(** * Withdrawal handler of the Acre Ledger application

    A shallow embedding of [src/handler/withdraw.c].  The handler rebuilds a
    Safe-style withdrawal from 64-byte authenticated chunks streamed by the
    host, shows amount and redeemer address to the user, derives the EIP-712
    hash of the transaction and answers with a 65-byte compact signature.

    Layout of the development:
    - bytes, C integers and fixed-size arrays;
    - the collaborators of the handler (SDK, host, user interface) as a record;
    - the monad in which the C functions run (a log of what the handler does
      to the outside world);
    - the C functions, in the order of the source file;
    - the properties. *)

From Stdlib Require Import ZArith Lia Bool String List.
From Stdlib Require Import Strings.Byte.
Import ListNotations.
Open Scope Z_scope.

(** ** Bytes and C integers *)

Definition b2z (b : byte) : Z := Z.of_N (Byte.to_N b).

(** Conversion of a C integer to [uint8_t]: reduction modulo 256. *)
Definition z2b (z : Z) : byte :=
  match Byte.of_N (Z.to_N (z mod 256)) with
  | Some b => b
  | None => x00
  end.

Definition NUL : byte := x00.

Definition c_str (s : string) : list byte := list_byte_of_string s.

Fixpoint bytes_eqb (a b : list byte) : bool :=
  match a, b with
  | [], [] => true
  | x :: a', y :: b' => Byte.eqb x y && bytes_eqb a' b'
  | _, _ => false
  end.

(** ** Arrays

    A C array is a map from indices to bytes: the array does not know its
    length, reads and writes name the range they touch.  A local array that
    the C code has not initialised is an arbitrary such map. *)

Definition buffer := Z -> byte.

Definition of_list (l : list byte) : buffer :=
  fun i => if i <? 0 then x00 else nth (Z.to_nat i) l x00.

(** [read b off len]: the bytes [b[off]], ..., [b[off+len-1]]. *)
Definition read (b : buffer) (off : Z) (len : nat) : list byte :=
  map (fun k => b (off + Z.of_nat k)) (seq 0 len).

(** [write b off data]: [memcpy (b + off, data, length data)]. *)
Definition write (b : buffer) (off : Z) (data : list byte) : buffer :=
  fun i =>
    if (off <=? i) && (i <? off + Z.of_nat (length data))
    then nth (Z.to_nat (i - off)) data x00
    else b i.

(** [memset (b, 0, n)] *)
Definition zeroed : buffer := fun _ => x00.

++++++++++++++++++++

Prompt: All lines from the one containing "A C array is" to the end of the records, both ends included, should be printed exactly and on their own.

Exercise result:
    A C array is a map from indices to bytes: the array does not know its
    length, reads and writes name the range they touch.  A local array that
    the C code has not initialised is an arbitrary such map. *)

Definition buffer := Z -> byte.

Definition of_list (l : list byte) : buffer :=
  fun i => if i <? 0 then x00 else nth (Z.to_nat i) l x00.

(** [read b off len]: the bytes [b[off]], ..., [b[off+len-1]]. *)
Definition read (b : buffer) (off : Z) (len : nat) : list byte :=
  map (fun k => b (off + Z.of_nat k)) (seq 0 len).

(** [write b off data]: [memcpy (b + off, data, length data)]. *)
Definition write (b : buffer) (off : Z) (data : list byte) : buffer :=
  fun i =>
    if (off <=? i) && (i <? off + Z.of_nat (length data))
    then nth (Z.to_nat (i - off)) data x00
    else b i.

(** [memset (b, 0, n)] *)
Definition zeroed : buffer := fun _ => x00.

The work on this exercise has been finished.